Elucidating molecular mechanisms governing tumor necrosis factor-alpha-mediated regulation of amyloid beta 42 uptake in blood-brain barrier endothelial cells.

Cerebrovascular inflammation is prevalent in a majority of patients with Alzheimer disease. Elevated levels of inflammatory cytokines, such as tumor necrosis factor-α (TNF-α), circulating in the plasma have been shown to cause the inflammation of blood-brain barrier (BBB) endothelium lining the cerebral microvasculature in Alzheimer disease.
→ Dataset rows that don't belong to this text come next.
(** [Result &substitute_move(void *src, State srcState)]; also returns
    what is left at [src] when it points outside [*this]. *)
Definition substitute_move (this : Result) (src : Pointer) (srcState : State)
  : M (Result * Pointer) :=
  let* this := (if decide (state_ this <> uninit) then destroy this else ret this) in
  let* this := (if decide (srcState <> uninit) then allocate_default this srcState
                else ret this) in
  let* (st, src') :=
    match srcState with
    | succeeded =>
        let* rhs := as_S (load this src) in
        let* lhs := as_S (storage_ this) in
        emit (Called succeeded moveOpEp) ;;;
        ret (HoldsS (fst (move_assign lhs rhs)),
             match src with
             | Own => Own
             | Ext _ => Ext (HoldsS (snd (move_assign lhs rhs)))
             end)
    | failed =>
        let* rhs := as_F (load this src) in
        let* lhs := as_F (storage_ this) in
        emit (Called failed moveOpEp) ;;;
        ret (HoldsF (fst (move_assign lhs rhs)),
             match src with
             | Own => Own
             | Ext _ => Ext (HoldsF (snd (move_assign lhs rhs)))
             end)
    | uninit => ret (storage_ this, src)
    end in
  ret (mkResult st srcState, src').

(** ** Constructors and destructor

    Each constructor takes [junk], the discriminant spelled by the memory
    it is run on; a constructor with a member initializer for [state_]
    overwrites it. *)

(** [Result() : state_(uninit) {}] *)
Definition Result_default (junk : State) : Result := mkResult Raw uninit.

(** [Result(const SucceededType &src) { allocate(&src, succeeded); }] *)
Definition Result_from_S (junk : State) (src : S) : M Result :=
  allocate (raw junk) (HoldsS src) succeeded.

(** [Result(SucceededType &&src) { allocate_move(&src, succeeded); }] *)
Definition Result_from_S_move (junk : State) (src : S) : M (Result * Storage) :=
  allocate_move (raw junk) (HoldsS src) succeeded.

(** [Result(const FailedType &src) { allocate(&src, failed); }] *)
Definition Result_from_F (junk : State) (src : F) : M Result :=
  allocate (raw junk) (HoldsF src) failed.

(** [Result(FailedType &&src) { allocate_move(&src, failed); }] *)
Definition Result_from_F_move (junk : State) (src : F) : M (Result * Storage) :=
  allocate_move (raw junk) (HoldsF src) failed.

(** [Result(const Result &src)]: no member initializer; returns before
    anything is written when [src] is [uninit]. *)
Definition Result_copy (junk : State) (src : Result) : M Result :=
  if decide (state_ src = uninit) then ret (raw junk)
  else allocate (raw junk) (storage_ src) (state_ src).

(** [Result(Result &&src) : state_(uninit)]; also returns [src] as the
    move leaves it. *)
Definition Result_move (junk : State) (src : Result) : M (Result * Result) :=
  let this := mkResult Raw uninit in
  if decide (state_ src = uninit) then ret (this, src)
  else
    let* (this, cell) := allocate_move this (storage_ src) (state_ src) in
    ret (this, mkResult cell (state_ src)).

(** [~Result() { destroy(); }] *)
Definition Result_destructor (this : Result) : M Result := destroy this.

(** ** Accessors *)

(** [operator bool() const] *)
Definition op_bool (this : Result) : bool :=
  bool_decide (state_ this = succeeded).

(** [const SucceededType &operator*() const] *)
Definition op_deref_const (this : Result) : Access S :=
  if negb (op_bool this) then Throws CantDereference
  else match storage_ this with
       | HoldsS s => Returns s
       | _ => Undefined
       end.

(** [SucceededType &operator*()], a [const_cast] around the const one. *)
Definition op_deref (this : Result) : Access S := op_deref_const this.

(** [const SucceededType *operator->() const] *)
Definition op_arrow_const (this : Result) : Access S :=
  if negb (op_bool this) then Throws CantDereference
  else match storage_ this with
       | HoldsS s => Returns s
       | _ => Undefined
       end.

(** [SucceededType *operator->()] *)
Definition op_arrow (this : Result) : Access S := op_arrow_const this.

(** [const FailedType &fail() const] *)
Definition fail_const (this : Result) : Access F :=
  if decide (state_ this = failed) then
    match storage_ this with
    | HoldsF f => Returns f
    | _ => Undefined
    end
  else Throws NotHaveFailedObject.

(** [FailedType &fail()] *)
Definition fail (this : Result) : Access F := fail_const this.

(** ** Assignment operators *)

(** The right-hand side of an assignment from a [Result]: the object
    assigned to, or another one. *)
Inductive Rhs :=
| Self
| Other (rhs : Result).

Definition rhs_storage (rhs : Rhs) : Pointer :=
  match rhs with
  | Self => Own
  | Other r => Ext (storage_ r)
  end.

Definition rhs_state (this : Result) (rhs : Rhs) : State :=
  match rhs with
  | Self => state_ this
  | Other r => state_ r
  end.

(** [Result &operator=(const SucceededType &rhs)]; [rhs] may be the
    payload of [*this]. *)
Definition op_assign_S (this : Result) (rhs : Pointer) : M Result :=
  substitute this rhs succeeded.

(** [Result &operator=(SucceededType &&rhs)] *)
Definition op_assign_S_move (this : Result) (rhs : Pointer) : M (Result * Pointer) :=
  substitute_move this rhs succeeded.

(** [Result &operator=(const FailedType &rhs)] *)
Definition op_assign_F (this : Result) (rhs : Pointer) : M Result :=
  substitute this rhs failed.

(** [Result &operator=(FailedType &&rhs)] *)
Definition op_assign_F_move (this : Result) (rhs : Pointer) : M (Result * Pointer) :=
  substitute_move this rhs failed.

(** [Result &operator=(const Result &rhs)] *)
Definition op_assign (this : Result) (rhs : Rhs) : M Result :=
  substitute this (rhs_storage rhs) (rhs_state this rhs).

(** [Result &operator=(Result &&rhs)]; also returns [rhs] as the move
    leaves it: only its buffer is reachable through the pointer handed
    to [substitute_move]. *)
Definition op_assign_move (this : Result) (rhs : Rhs) : M (Result * Rhs) :=
  let* (this', p) := substitute_move this (rhs_storage rhs) (rhs_state this rhs) in
  ret (this',
       match rhs, p with
       | Other r, Ext c => Other (mkResult c (state_ r))
       | _, _ => rhs
       end).

(** ** The invariant of the data model *)

(** The buffer holds exactly what the discriminant says. *)
Definition holds (c : Storage) (k : State) : bool :=
  match k, c with
  | uninit, Raw => true
  | succeeded, HoldsS _ => true
  | failed, HoldsF _ => true
  | _, _ => false
  end.

Definition wf (r : Result) : bool := holds (storage_ r) (state_ r).

(** What [src] must point at for [substitute] to read it as [srcState]. *)
Definition readable (this : Result) (src : Pointer) (srcState : State) : bool :=
  match src with
  | Own => bool_decide (srcState = state_ this)
  | Ext c => bool_decide (srcState = uninit) || holds c srcState
  end.

(** The events of destroying a payload of kind [k]. *)
Definition destroy_events (k : State) : list Event :=
  match k with
  | uninit => []
  | _ => Destoroyed k :: (if pod k then [] else [Called k destruct])
  end.

(** How often an event occurs in a run. *)
Definition occurrences (e : Event) (t : list Event) : nat :=
  length (filter (fun x => x = e) t).

(** The events of constructing a payload of kind [k] by default and of
    assigning to it with the assignment operator [c]. *)
Definition construct_events (k : State) : list Event :=
  match k with
  | uninit => []
  | _ => [Called k construct]
  end.

Definition assign_events (c : Call) (k : State) : list Event :=
  match k with
  | uninit => []
  | _ => [Called k c]
  end.

End Container.

Arguments Storage : clear implicits.
Arguments Result : clear implicits.
Arguments Pointer : clear implicits.
Arguments Rhs : clear implicits.
Arguments pod S F {PS PF} k.
Arguments destroy_events S F {PS PF} k.

(** The events of an assignment of a source of kind [k] into [this]
    through the payload's assignment operator [c]: destroy, construct by
    default, assign. *)
Definition assignment_events {S F} `{Payload S} `{Payload F}
    (c : Call) (this : Result S F) (k : State) : list Event :=
  destroy_events S F (state_ this) ++ construct_events k ++ assign_events c k.


(** ** Payload types used by the tests and the documentation *)

(** [int]: a POD type; [int()] is zero and a move is a copy. *)
#[global] Instance int_payload : Payload Z := {|
  is_pod := true;
  default_construct := 0%Z;
  copy_construct := fun x => x;
  move_construct := fun x => (x, x);
  copy_assign := fun _ rhs => rhs;
  move_assign := fun _ rhs => (rhs, rhs)
|}.

(** [std::string]: not a POD type; a moved-from string is left empty. *)
#[global] Instance string_payload : Payload string := {|
  is_pod := false;
  default_construct := EmptyString;
  copy_construct := fun x => x;
  move_construct := fun x => (x, EmptyString);
  copy_assign := fun _ rhs => rhs;
  move_assign := fun _ rhs => (rhs, EmptyString)
|}.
The BBB inflammation triggered by exposure of TNF-α in the peripheral circulation can aggravate the accumulation of Aβ peptides in Alzheimer disease brain. In the current study, we have shown that infusion of wild-type mice with TNF-α led to an increase in permeability and influx of Aβ42 into the mice brain using dynamic single-photon emission computed tomography/computed tomography imaging. To corroborate these findings, we demonstrated that TNF-α increases Aβ42 accumulation in vitro in human cerebral microvascular endothelial cells /D3 and primary porcine brain endothelial cells. In addition, our results in human cerebral microvascular endothelial cells/D3 polarized monolayers show that TNF-α alters the expression of cofilin, actin, and dynamin, which are critical components for Aβ endocytosis by BBB endothelial cells. These results suggest a mechanistic pathway by which TNF-α may promote Aβ accumulation at the BBB and the underlying interactions between inflammation and Aβ exposure that drives BBB dysfunction. Hence, a therapeutic intervention aimed at addressing elevated TNF-α levels in Alzheimer disease may potentially reduce Aβ-related cerebrovascular dysfunction in Alzheimer disease brain. SIGNIFICANCE STATEMENT: Elevated plasma tumor necrosis factor-α drives Aβ pathology in Alzheimer disease, promoting cerebrovascular inflammation, but its role in endothelial Aβ uptake in the brain is unclear. This study shows tumor necrosis factor-α increases Aβ42 accumulation in the blood-brain barrier endothelium by altering the expression of blood-brain barrier endocytic proteins cofilin, actin, and dynamin.